STATE OF WISCONSIN
LABOR AND INDUSTRY REVIEW COMMISSION
P O BOX 8126, MADISON, WI 53708-8126 (608/266-9850)

MARILYN R CREAPEAU, Employee

MOHICAN BINGO ENTERPRISE, Employer

UNEMPLOYMENT INSURANCE DECISION
Hearing No. 06402250WU


An administrative law judge (ALJ) for the Division of Unemployment Insurance of the Department of Workforce Development issued a decision in this matter. A timely petition for review was filed.

The commission has considered the petition and the positions of the parties, and it has reviewed the evidence submitted to the ALJ. Based on its review, the commission agrees with the decision of the ALJ, and it adopts the findings and conclusion in that decision as its own, except that it makes the following modification:

The following paragraph is inserted after the fourth full paragraph on page 2 of the administrative law judge's FINDINGS OF FACT and CONCLUSIONS OF LAW:

"The appeal tribunal further finds that in week 32 of 2006 the employee's employment was not terminated because a license required by law to perform her customary work for the employer was revoked due to her fault."

DECISION

The decision of the administrative law judge, as modified, is affirmed. Accordingly, the employee is eligible for benefits as of week 32 of 2006 and thereafter, if she is otherwise qualified.

Dated and mailed January 29, 2007
creapma . usd : 164 : 1    MC 630.05  AA 130

/s/ James T. Flynn, Chairman

/s/ David B. Falstad, Commissioner

/s/ Robert Glaser, Commissioner

MEMORANDUM OPINION

The question presented in this case is whether the employer presented clear and convincing evidence of employee theft. At the hearing the employer presented documentary and videotape evidence from August 9, 2006. The documentary evidence reflects three separate instances in which customers signed for $50 payouts, which appear to have been later voided and reentered into the system as $250 payouts. However, the payouts and the voided transactions all appear under the name of a co-worker, and the employee insisted that other workers had access to her log-in and could have voided transactions and entered new payouts. She testified that there were about nine other workers who might have had such access. The employee also testified that a void could be done at any computer, and that in addition to the two computers in the back room, there is a computer near the outside cashier that could be used. The employee admitted to having typed in one of the three voids, but explained that she was making a correction because her co-worker told her that two games had been entered as one, something she described as a common problem. While the commission does not find the employee's explanation to be entirely satisfactory, it is unpersuaded that the evidence establishes she was attempting to defraud the employer. The videotape evidence is similarly ambiguous, and is insufficient to warrant a conclusion that the employee was stealing cash from the employer as alleged.
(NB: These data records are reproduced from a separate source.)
Lemma segment_app (o r : jsstring) :
  Forall (fun c => cset_mem no_flags notSlash c = true) o ->
  segment (o ++ 0x2F%N :: r) = (o, 0x2F%N :: r).
Proof.
  induction 1 as [|c o Hc Ho IH]; [reflexivity|].
  cbn [app segment]. rewrite (notSlash_spec _ Hc), IH. reflexivity.
Qed.

Lemma issueShape_https (c1 c2 d : N) (o p tl : jsstring) :
  Forall (fun c => cset_mem no_flags notSlash c = true) (c1 :: o) ->
  Forall (fun c => cset_mem no_flags notSlash c = true) (c2 :: p) ->
  cset_mem no_flags CDigit d = true ->
  issueShape (lit "https://github.com/"
              ++ (c1 :: o) ++ 0x2F%N :: (c2 :: p) ++ lit "/issues/" ++ d :: tl)
  = true
  /\ issueShape (lit "http://github.com/"
                 ++ (c1 :: o) ++ 0x2F%N :: (c2 :: p) ++ lit "/issues/" ++ d :: tl)
     = true.
Proof.
  intros Fo Fp D.
  assert (S1 : forall x, after_scheme (lit "https://github.com/" ++ x)
                         = Some (lit "github.com/" ++ x))
    by (intros x; vm_compute; reflexivity).
  assert (S2 : forall x, after_scheme (lit "http://github.com/" ++ x)
                         = Some (lit "github.com/" ++ x))
    by (intros x; vm_compute; reflexivity).
  assert (S3 : forall x, strip (lit "github.com/") (lit "github.com/" ++ x)
                         = Some x)
    by (intros x; vm_compute; reflexivity).
  assert (S4 : forall x, segment (lit "/issues/" ++ x) = ([], lit "/issues/" ++ x))
    by (intros x; vm_compute; reflexivity).
  assert (S5 : forall x, strip (lit "/issues/") (lit "/issues/" ++ x) = Some x)
    by (intros x; vm_compute; reflexivity).
  assert (G : forall x, segment ((c2 :: p) ++ lit "/issues/" ++ x)
                        = (c2 :: p, lit "/issues/" ++ x)).
  { intros x. assert (E : lit "/issues/" ++ x = 0x2F%N :: lit "issues/" ++ x)
      by (vm_compute; reflexivity).
    rewrite E. apply segment_app. exact Fp. }
  unfold issueShape. rewrite S1, S2, S3.
  rewrite (segment_app _ Fo), G, S5. simpl in D. auto.
Qed.

(** A link the pattern accepts has the expected shape. *)
Lemma issueUrlPattern_shape (url : jsstring) (mt : match_result) :
  str_match url issueUrlPattern = Some mt -> issueShape url = true.
Proof.
  unfold str_match, exec. cbn [flag issueUrlPattern global no_flags Nat.leb skipn].
  intros H. apply search_sound in H.
  destruct H as (pre & suf & s' & U & I & M & _ & _).
  unfold issueUrlPattern in M. cbn [source seqs] in M. unfold str in M.
  apply Matches_Seq_inv in M. destruct M as (s0 & M0 & M).
  apply Matches_Bol_inv in M0. destruct M0 as [P0 ->]. cbn [pos] in P0.
  assert (pre = []) by (destruct pre; [reflexivity | simpl in I; lia]).
  subst pre. cbn [app] in U. subst suf.
  apply Matches_Seq_inv in M. destruct M as (s1 & M1 & M).
  apply (@Matches_Str no_flags eq_refl) in M1. cbn [rest] in M1.
  apply Matches_Seq_inv in M. destruct M as (s2 & M2 & M).
  apply Matches_Seq_inv in M. destruct M as (s3 & M3 & M).
  apply (@Matches_Str no_flags eq_refl) in M3.
  apply Matches_Seq_inv in M. destruct M as (s4 & M4 & M).
  apply Matches_Group_inv in M4. destruct M4 as (s4' & M4 & R4).
  apply Matches_Plus_Chr in M4. destruct M4 as (c1 & o & Ro & Fo).
  apply Matches_Seq_inv in M. destruct M as (s5 & M5 & M).
  apply Matches_Chr_inv in M5. destruct M5 as (x5 & R5 & C5).
  apply (@cset_mem_CLit no_flags eq_refl) in C5.
  apply Matches_Seq_inv in M. destruct M as (s6 & M6 & M).
  apply Matches_Group_inv in M6. destruct M6 as (s6' & M6 & R6).
  apply Matches_Plus_Chr in M6. destruct M6 as (c2 & p & Rp & Fp).
  apply Matches_Seq_inv in M. destruct M as (s7 & M7 & M).
  apply (@Matches_Str no_flags eq_refl) in M7.
  apply Matches_Group_inv in M. destruct M as (s8 & M8 & R8).
  apply Matches_Plus_Chr in M8. destruct M8 as (d & ds & Rd & Fd).
  inversion Fd as [|? ? D _]; subst.
  rewrite <- R4 in Ro. rewrite <- R6 in Rp.
  rewrite Rd in M7. rewrite M7 in Rp. rewrite Rp in R5. rewrite R5 in Ro.
  rewrite Ro in M3.
  destruct (@issueShape_https c1 c2 d o p (ds ++ rest s8) Fo Fp D) as [Hs Hp].
  apply Matches_Opt_inv in M2. destruct M2 as [M2| ->].
  - apply Matches_Chr_inv in M2. destruct M2 as (x & R2 & C2).
    apply (@cset_mem_CLit no_flags eq_refl) in C2.
    rewrite R2, M3, C2.
    match goal with
    | |- issueShape ?u = true =>
      replace u with (lit "https://github.com/" ++ (c1 :: o) ++ 0x2F%N
                        :: (c2 :: p) ++ lit "/issues/" ++ d :: ds ++ rest s8)
        by (vm_compute; reflexivity)
    end.
    exact Hs.
  - rewrite M3.
    match goal with
    | |- issueShape ?u = true =>
      replace u with (lit "http://github.com/" ++ (c1 :: o) ++ 0x2F%N
                        :: (c2 :: p) ++ lit "/issues/" ++ d :: ds ++ rest s8)
        by (vm_compute; reflexivity)
    end.
    exact Hp.
Qed.
Definition authored : list Personality :=
  [mkPersonality (JsStr (u " Brave ")) 0; mkPersonality (JsStr (u "")) 1;
   mkPersonality JsUndefined 2; mkPersonality (JsStr (u "Brave")) 3;
   mkPersonality (JsStr (u "brave")) 4].

Definition quiz : RawParams :=
  {| personalitiesGroup := brave;
     questionsGroup :=
       [ {| answers := [mkAnswer (JsStr (u "Run")) (JsStr (u "kind=2"));
                        mkAnswer (JsStr (u "Hide")) JsUndefined];
            q_rest := 0 |};
         {| answers := [mkAnswer (JsStr (u "Fight")) (JsStr (u "Brave=2,x"));
                        mkAnswer (JsStr (u "Flee")) (JsStr (u "kind"));
                        mkAnswer JsUndefined (JsStr (u "brave"))];
            q_rest := 1 |} ] |}.

(** ** Tactics *)

(** Deciding the comparisons of a boolean expression over code units. *)
Ltac units :=
  repeat match goal with
    | |- context [N.leb ?a ?b] => destruct (N.leb_spec a b); try lia
    | |- context [N.eqb ?a ?b] => destruct (N.eqb_spec a b); try lia
    | H : context [N.leb ?a ?b] |- _ => destruct (N.leb_spec a b); try lia
    | H : context [N.eqb ?a ?b] |- _ => destruct (N.eqb_spec a b); try lia
    end;
  simpl in *; try congruence; try lia.

(** ** The sanitizer *)

Section Sanitizer.

(** [String.prototype.toLowerCase], of the platform. *)
Variable toLowerCase : jsstring -> jsstring.

(** [v.toLowerCase()]: a method of strings only *)
Definition callToLowerCase (v : JsVal) : result jsstring :=
  match v with
  | JsStr s => Ok (toLowerCase s)
  | _ => TypeError
  end.

(** [isPersonalityNameValid(value)], over [this.params.personalities] *)
Definition isPersonalityNameValid (ps : list Personality) (value : jsstring)
  : result bool :=
  some (fun p => l <- callToLowerCase (name p) ;; Ok (str_eqb l value)) ps.

(** The first half of [sanitizePersonalityOption]: [name] and [score]
    as they are before the name is trimmed and lower-cased. *)
Definition splitPersonalityOption (value : jsstring) : jsstring * JsVal :=
  if matchScore value then
    let segments := split equals value in
    let score := last segments [] in
    let segments := removelast segments in
    (join [equals] segments, JsStr score)
  else
    (value, JsNum 1).

(** [sanitizePersonalityOption(value)]; [None] is [null] *)
Definition sanitizePersonalityOption (ps : list Personality) (value : jsstring)
  : result (option jsstring) :=
  let '(name, score) := splitPersonalityOption value in
  let name := toLowerCase (trim name) in
  valid <- isPersonalityNameValid ps name ;;
  if negb valid then Ok None
  else Ok (Some (name ++ [equals] ++ toString score)).
(** * go-metrics-influxdb: the InfluxDB reporter of [influxdb.go]

    A shallow embedding of the reporter: construction
    ([InfluxDB], [InfluxDBWithTags], [makeClient]), one iteration of the
    run loop ([run_select]), the per-tick [send] with its translation of
    registry entries into points and its batched writes, and [bucketTags].

    Go values are embedded as follows.
    - [int], [int64], [time.Duration]: [Z]; the arithmetic of the batch
      loop is wrapped to 64 bits ([wrap_int]).
    - [float64]: Rocq's primitive binary64 [float].
    - [string]: [string]; [fmt.Sprintf("%s.count", name)] is [name +:+ ".count"].
    - [map[string]string]: a reference ([mapref]) into a store of map
      objects ([heap]), since Go maps are shared by reference; [nil] is the
      nil map.  Map contents are [gmap string string].
    - the order of a [range] over a map is not specified by Go: it is taken
      from an oracle ([range_order]) that returns some permutation of the
      entries, and may answer differently at each loop.
    - the registry, the clock, the URL parser and the InfluxDB client are
      outside the file: the registry is the sequence of entries [Each]
      visits, the clock reading is an argument, and the parser and client
      are the operations of the class [Env]. *)

From Stdlib Require Import ZArith Lia.
From Stdlib.Floats Require Import PrimFloat FloatOps SpecFloat.
From stdpp Require Import base strings gmap list.

(** ** Values of the Go program *)

(** An [error], by the text its [Error()] method returns. *)
Definition error : Type := string.

(** [float64(x)] for an [int64] [x]: rounding to nearest, ties to even. *)
Definition float64_of_int64 (z : Z) : float :=
  SF2Prim (binary_normalize 53 1024 z 0 false).

(** The native [int]: 64 bits, two's complement. *)
Definition wrap_int (z : Z) : Z :=
  ((z + 2 ^ 63) `mod` 2 ^ 64 - 2 ^ 63)%Z.

Definition max_int : Z := (2 ^ 63 - 1)%Z.

(** What the points' [interface{}] field values hold. *)
Inductive iface : Type :=
  | Int64 (z : Z)
  | Float64 (f : float).

Module time.
(** A [time.Time], as the nanoseconds elapsed since Go's zero time; a
    [time.Duration] is a number of nanoseconds. *)
Definition Time : Type := Z.
Definition Duration : Type := Z.

(** [t.Truncate(d)]: [t] rounded down to a multiple of [d] since the zero
    time, and [t] itself when [d <= 0]. *)
Definition Truncate (t : Time) (d : Duration) : Time :=
  if (d <=? 0)%Z then t else (t - t `mod` d)%Z.
End time.

(** A map value: [None] is the nil map, [Some l] the map object at [l]. *)
Definition mapref : Type := option nat.

(** [client.Point] (its [Precision] and [Raw] stay at their zero values). *)
Record Point : Type := mkPoint {
  Measurement : string;
  Tags : mapref;
  Fields : gmap string iface;
  Time : time.Time;
}.

(** [client.BatchPoints], with the two fields the reporter sets. *)
Record BatchPoints : Type := mkBatchPoints {
  Points : list Point;
  Database : string;
}.

(** ** Snapshots of the registry's metrics *)

Record HistogramSnapshot : Type := {
  h_Count : Z;
  h_Max : Z;
  h_Mean : float;
  h_Min : Z;
  h_StdDev : float;
  h_Variance : float;
  h_Percentiles : list float → list float;
}.

Record MeterSnapshot : Type := {
  m_Count : Z;
  m_Rate1 : float;
  m_Rate5 : float;
  m_RateMean : float;
}.

Record TimerSnapshot : Type := {
  t_Count : Z;
  t_Max : Z;
  t_Mean : float;
  t_Min : Z;
  t_StdDev : float;
  t_Variance : float;
  t_Percentiles : list float → list float;
  t_Rate1 : float;
  t_Rate5 : float;
  t_RateMean : float;
}.

(** The dynamic type of a registry entry, with the snapshot [send] takes of
    it. [Other] is any value that matches no case of the type switch. *)
Inductive Metric : Type :=
  | Counter (count : Z)
  | Gauge (value : Z)
  | GaugeFloat64 (value : float)
  | Histogram (ms : HistogramSnapshot)
  | Meter (ms : MeterSnapshot)
  | Timer (ms : TimerSnapshot)
  | Other.

(** The entries in the order [Registry.Each] visits them. *)
Definition Registry : Type := list (string * Metric).

(** ** The environment: URL parser, InfluxDB client, map iteration order *)

Class Env : Type := {
  URL : Type;
  Client : Type;
  (** the network and the server behind the client *)
  Remote : Type;
  url_Parse : string → URL + error;
  client_NewClient : URL → string → string → bool → option Client * option error;
  client_Write : Client → BatchPoints → Remote → Remote * option error;
  client_Ping : Client → Remote → Remote * option error;
  (** the order of the [n]-th [range] loop over a map *)
  range_order : nat → ∀ A : Type, list A → list A;
  range_order_perm : ∀ n A (l : list A), range_order n A l ≡ₚ l;
}.

Section Reporter.
Context `{E : Env}.

(** The calls that leave the reporter, in the order they are made. *)
Inductive event : Type :=
  | EvLog (msg : string)
  | EvNewClient (c : option Client) (err : option error)
  | EvPing (c : Client) (err : option error)
  | EvWrite (c : Client) (bps : BatchPoints) (err : option error).

Record World : Type := mkWorld {
  heap : list (gmap string string);
  remote : Remote;
  ranges : nat;
  trace : list event;
}.

Definition set_heap (h : list (gmap string string)) (w : World) : World :=
  mkWorld h (remote w) (ranges w) (trace w).
Definition set_remote (r : Remote) (w : World) : World :=
  mkWorld (heap w) r (ranges w) (trace w).
Definition add_event (e : event) (w : World) : World :=
  mkWorld (heap w) (remote w) (ranges w) (trace w ++ [e]).

(** ** Computations: state, panics, fuel *)

Inductive result (A : Type) : Type :=
  | Done (a : A) (w : World)
  | Panic (msg : string) (w : World)
  | OutOfFuel.
Arguments Done {A} a w.
Arguments Panic {A} msg w.
Arguments OutOfFuel {A}.

Definition M (A : Type) : Type := World → result A.

Definition ret {A} (a : A) : M A := λ w, Done a w.

Definition bind {A B} (c : M A) (k : A → M B) : M B :=
  λ w, match c w with
       | Done a w' => k a w'
       | Panic msg w' => Panic msg w'
       | OutOfFuel => OutOfFuel
       end.

Definition panic {A} (msg : string) : M A := λ w, Panic msg w.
In its petition for review the employer explains that the videotape was not intended to be a "smoking gun" that would show the employee taking cash from the cash drawer, but was intended to show that "another layer of investigative work had been performed by the commission." The employer contends that its witness, Janet Miller, testified that 30 days of video showed the same pattern of conduct by the employee. It maintains that it would have been unduly time consuming and burdensome to bring in its records and videotapes going all the way back to November of 2005. This argument is without merit. A pattern of conduct cannot be proved based on only one day's evidence, and the commission sees no reason why the employer could not have brought in videotapes and data spanning several days. While the employee's conduct on August 9, 2006 raises some suspicions, the commission finds the evidence insufficient to warrant a conclusion that she was stealing money from the employer on that date, let alone that she was systematically defrauding the employer in the manner it suggests.

In the petition the employer also argues that the appeal tribunal decision contained no finding regarding the license suspension issue. The employer is correct that the license suspension issue was noticed for hearing and should have been addressed in the decision. However, if the evidence is insufficient to establish the employee was discharged for misconduct, then it is also insufficient to establish that she lost her gaming license due to her own fault. The commission has therefore modified the appeal tribunal decision to include a finding with respect to the license issue, but affirms the ultimate conclusion that the employer did not meet its burden of establishing that the employee is not eligible for benefits.